In [1]:
## Standard libraries
import os
import json
import math
import numpy as np
import time

## Imports for plotting
import matplotlib.pyplot as plt
%matplotlib inline
from IPython.display import set_matplotlib_formats
set_matplotlib_formats('svg', 'pdf') # For export
from matplotlib.colors import to_rgb
import matplotlib
matplotlib.rcParams['lines.linewidth'] = 2.0
import seaborn as sns
sns.reset_orig()
sns.set()

## Progress bar
from tqdm.notebook import tqdm

## To run JAX on TPU in Google Colab, uncomment the two lines below
# import jax.tools.colab_tpu
# jax.tools.colab_tpu.setup_tpu()

## JAX
import jax
import jax.numpy as jnp
from jax import random
# Seeding for random operations
main_rng = random.PRNGKey(42)

## Flax (NN in JAX)
try:
    import flax
except ModuleNotFoundError: # Install flax if missing
    !pip install --quiet flax
    import flax
from flax import linen as nn
from flax.training import train_state, checkpoints

## Optax (Optimizers in JAX)
try:
    import optax
except ModuleNotFoundError: # Install optax if missing
    !pip install --quiet optax
    import optax

## PyTorch
import torch
import torch.utils.data as data
import torchvision
from torchvision.datasets import CIFAR10
from torchvision import transforms

# Path to the folder where the datasets are/should be downloaded (e.g. CIFAR10)
DATASET_PATH = "../../data"
# Path to the folder where the pretrained models are saved
CHECKPOINT_PATH = "../../saved_models/tutorial7_jax"

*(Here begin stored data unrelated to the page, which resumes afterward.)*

(* ===== verification/Keys.v ===== *)
(** * Column families and key encodings (crates/connxism/src/keys.rs)

    Every encoder and decoder of the physical layout. A column family is a
    constructor of [CF]; a key is a byte list. *)
From S2P Require Import Prelude Floats ByteOrder Utf8 Json RroTime Geo.
#[local] Set Default Goal Selector "!".
Local Open Scope Z_scope.

Inductive CF : Type :=
  | CF_META | CF_NODES | CF_CONNS | CF_DOCS | CF_VECS | CF_TERMS | CF_TAGS | CF_TRENDS | CF_RELS
  | CF_FEED | CF_PIDX | CF_SPARSE | CF_NVECS | CF_MVECS | CF_COLL | CF_TDF | CF_GRAPH.

#[export] Instance CF_eq_dec : EqDecision CF.
Proof. solve_decision. Defined.

Definition COLUMN_FAMILIES : list CF :=
  [CF_META; CF_NODES; CF_CONNS; CF_DOCS; CF_VECS; CF_TERMS; CF_TAGS; CF_TRENDS; CF_RELS; CF_FEED;
   CF_PIDX; CF_SPARSE; CF_NVECS; CF_MVECS; CF_COLL; CF_TDF; CF_GRAPH].

Definition MAX_KEY_LEN : Z := 65536.
Definition key_too_long (key : bytes) : bool := MAX_KEY_LEN <? Z.of_nat (length key).

Definition META_DOC_COUNT : bytes := str "doc_count".
Definition META_TOTAL_TOKENS : bytes := str "total_tokens".
Definition META_SHAPES : bytes := str "shapes".
Definition META_FEED_SEQ : bytes := str "feed_seq".
Definition META_PIDX : bytes := str "payload_indexes".
Definition META_LEXSTATS : bytes := str "lexical_stats_v1".
Definition META_COLLECTIONS : bytes := str "collections".
Definition META_ALIASES : bytes := str "aliases".
Definition META_SCHEMA : bytes := str "schema".
Definition META_ESTATE : bytes := str "estate".

(** ** Compound keys *)

Definition SEP : Z := 0.

Definition compound (a b : bytes) : bytes := a ++ SEP :: b.
Definition prefix (a : bytes) : bytes := a ++ [SEP].

Definition tag_key (tag doc_id : bytes) : bytes := compound tag doc_id.
Definition tag_prefix (tag : bytes) : bytes := prefix tag.
Definition term_key (term doc_id : bytes) : bytes := compound term doc_id.
Definition term_prefix (term : bytes) : bytes := prefix term.
Definition coll_key (collection doc_id : bytes) : bytes := compound collection doc_id.
Definition coll_prefix (collection : bytes) : bytes := prefix collection.
Definition nvec_key (space doc_id : bytes) : bytes := compound space doc_id.
Definition nvec_prefix (space : bytes) : bytes := prefix space.

Definition trend_key (metric : bytes) (at_ns : Z) : bytes := metric ++ SEP :: be_bytes 8 at_ns.
Definition trend_prefix (metric : bytes) : bytes := prefix metric.

Definition split_compound (key : bytes) : option (bytes * bytes) :=
  match list_find (fun b => b = SEP) key with
  | Some (pos, _) => Some (take pos key, drop (S pos) key)
  | None => None
  end.

(** Relations: [dir anchor SEP verb SEP other]. *)
Definition REL_OUT : Z := ch "o".
Definition REL_IN : Z := ch "i".
Definition rel_key (dir : Z) (anchor verb other : bytes) : bytes :=
  dir :: anchor ++ SEP :: verb ++ SEP :: other.
Definition rel_prefix (dir : Z) (anchor : bytes) : bytes := dir :: anchor ++ [SEP].
Definition rel_verb_prefix (dir : Z) (anchor verb : bytes) : bytes :=
  dir :: anchor ++ SEP :: verb ++ [SEP].
Definition rel_suffix (key : bytes) (prefix_len : nat) : option (bytes * bytes) :=
  if (length key <? prefix_len)%nat then None
  else
    '(verb, other) ← split_compound (drop prefix_len key);
    Some (from_utf8_lossy verb, from_utf8_lossy other).

(** ** Order-preserving numbers *)

Definition two64 : Z := 2 ^ 64.
Definition sign_bit : Z := Z.shiftl 1 63.

(** [((x as u64) ^ (1 << 63)).to_be_bytes()] *)
Definition encode_i64_sortable (x : Z) : bytes := be_bytes 8 (Z.lxor (x mod two64) sign_bit).

(** [(raw ^ (1 << 63)) as i64], the reading of the index scans. *)
Definition decode_i64_sortable (b : bytes) : Z :=
  let u := Z.lxor (from_be_bytes b) sign_bit in
  if u <? 2 ^ 63 then u else u - two64.

Definition encode_f64_sortable (x : f64) : bytes :=
  let bits := f64_to_bits x in
  let mapped :=
    if negb (Z.land bits sign_bit =? 0) then Z.lxor bits (two64 - 1) else Z.lor bits sign_bit in
  be_bytes 8 mapped.

Definition decode_f64_sortable (b : bytes) : f64 :=
  let mapped := from_be_bytes b in
  let bits :=
    if negb (Z.land mapped sign_bit =? 0) then Z.land mapped (Z.lxor sign_bit (two64 - 1))
    else Z.lxor mapped (two64 - 1) in
  f64_from_bits bits.

(** ** Payload-index keys *)

Definition PIDX_NUM : Z := ch "n".
Definition PIDX_STR : Z := ch "s".
Definition PIDX_BOOL : Z := ch "b".
Definition PIDX_OTHER : Z := ch "o".
Definition PIDX_DT : Z := ch "d".
Definition PIDX_UUID : Z := ch "u".
Definition PIDX_GEO : Z := ch "g".

Section pidx.
Context `{SerdeNumber}.
(** [Value::to_string], the JSON text of serde_json. *)
Variable json_text : Json -> bytes.

Definition encode_pidx_value (value : Json) : bytes :=
  match value with
  | JNum n => PIDX_NUM :: encode_f64_sortable (default f64_zero (as_f64 n))
  | JStr s =>
      match rfc3339_to_epoch_ms s with
      | Some ms => PIDX_DT :: encode_i64_sortable ms
      | None =>
          match parse_uuid_bytes s with
          | Some u => PIDX_UUID :: u
          | None => PIDX_STR :: s
          end
      end
  | JBool b => [PIDX_BOOL; if b then 1 else 0]
  | other =>
      match point_of other with
      | Some (lat, lon) => PIDX_GEO :: be_bytes 8 (morton lat lon)
      | None => PIDX_OTHER :: json_text other
      end
  end.

Definition pidx_key (field : bytes) (value : Json) (doc_id : bytes) : bytes :=
  field ++ SEP :: encode_pidx_value value ++ SEP :: doc_id.
Definition pidx_field_prefix (field : bytes) : bytes := prefix field.
Definition pidx_value_prefix (field : bytes) (value : Json) : bytes :=
  field ++ SEP :: encode_pidx_value value ++ [SEP].
End pidx.

Definition pidx_num_prefix (field : bytes) : bytes := prefix field ++ [PIDX_NUM].
Definition pidx_dt_prefix (field : bytes) : bytes := prefix field ++ [PIDX_DT].
Definition pidx_geo_prefix (field : bytes) : bytes := prefix field ++ [PIDX_GEO].

Definition sparse_key (dim : Z) (doc_id : bytes) : bytes := be_bytes 4 dim ++ SEP :: doc_id.
Definition sparse_prefix (dim : Z) : bytes := be_bytes 4 dim ++ [SEP].

(** ** Vectors *)

Definition f32_le (x : f32) : bytes := le_bytes 4 (f32_to_bits x).
Definition f32_of_le (b : bytes) : f32 := f32_from_bits (from_le_bytes b).

Definition encode_vec (v : list f32) : bytes := concat (map f32_le v).

(** [chunks_exact(4)]: a short tail is dropped. *)
Fixpoint decode_vec (b : bytes) : list f32 :=
  match b with
  | b0 :: b1 :: b2 :: b3 :: b => f32_of_le [b0; b1; b2; b3] :: decode_vec b
  | _ => []
  end.

Definition encode_multi (vectors : list (list f32)) : bytes :=
  let dim := match vectors with v :: _ => length v | [] => 0%nat end in
  le_bytes 4 (Z.of_nat (length vectors)) ++ le_bytes 4 (Z.of_nat dim) ++
  concat (map encode_vec vectors).

(** The inner loop of [decode_multi]: [dim] floats; indexing past the end
    panics, which is [None]. *)
Fixpoint read_floats (dim : nat) (b : bytes) : option (list f32 * bytes) :=
  match dim with
  | O => Some ([], b)
  | S dim =>
      match b with
      | b0 :: b1 :: b2 :: b3 :: b =>
          '(v, b) ← read_floats dim b; Some (f32_of_le [b0; b1; b2; b3] :: v, b)
      | _ => None
      end
  end.
Fixpoint read_vectors (n dim : nat) (b : bytes) : option (list (list f32)) :=
  match n with
  | O => Some []
  | S n =>
      '(v, b) ← read_floats dim b;
      vs ← read_vectors n dim b;
      Some (v :: vs)
  end.

(** [usize] products and sums wrap at 64 bits (release arithmetic). *)
Definition decode_multi (b : bytes) : option (list (list f32)) :=
  if (length b <? 8)%nat then Some []
  else
    let n := from_le_bytes (take 4 b) in
    let dim := from_le_bytes (take 4 (drop 4 b)) in
    if Z.of_nat (length b) <? (8 + n * dim * 4) mod two64 then Some []
    else read_vectors (Z.to_nat n) (Z.to_nat dim) (drop 8 b).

print("Device:", jax.devices()[0])

  set_matplotlib_formats('svg', 'pdf') # For export


Device: TFRT_CPU_0


In [2]:
import urllib.request
from urllib.error import HTTPError
# Github URL where saved models are stored for this tutorial
base_url = "https://raw.githubusercontent.com/phlippe/saved_models/main/JAX/tutorial7/"
# Files to download
pretrained_files = []

# Create checkpoint path if it doesn't exist yet
os.makedirs(CHECKPOINT_PATH, exist_ok=True)

# For each file, check whether it already exists. If not, try downloading it.
for file_name in pretrained_files:
    file_path = os.path.join(CHECKPOINT_PATH, file_name)
    if "/" in file_name:
        os.makedirs(file_path.rsplit("/",1)[0], exist_ok=True)
    if not os.path.isfile(file_path):
        file_url = base_url + file_name
        print(f"Downloading {file_url}...")
        try:
            urllib.request.urlretrieve(file_url, file_path)
        except HTTPError as e:
            print("Something went wrong. Please contact the author with the full output including the following error:\n", e)

In [3]:
class GCNLayer(nn.Module):
    c_out : int  # Output feature size

    @nn.compact
    def __call__(self, node_feats, adj_matrix):
        """
        Inputs:
            node_feats - Array with node features of shape [batch_size, num_nodes, c_in]
            adj_matrix - Batch of adjacency matrices of the graph. If there is an edge from i to j, adj_matrix[b,i,j]=1 else 0.
                         Supports directed edges by non-symmetric matrices. Assumes to already have added the identity connections.
                         Shape: [batch_size, num_nodes, num_nodes]
        """
        # Num neighbours = number of incoming edges
        num_neighbours = adj_matrix.sum(axis=-1, keepdims=True)
        node_feats = nn.Dense(features=self.c_out, name='projection')(node_feats)
        node_feats = jax.lax.batch_matmul(adj_matrix, node_feats)
        node_feats = node_feats / num_neighbours
        return node_feats

In [4]:
node_feats = jnp.arange(8, dtype=jnp.float32).reshape((1, 4, 2))
adj_matrix = jnp.array([[[1, 1, 0, 0],
                            [1, 1, 1, 1],
                            [0, 1, 1, 1],
                            [0, 1, 1, 1]]]).astype(jnp.float32)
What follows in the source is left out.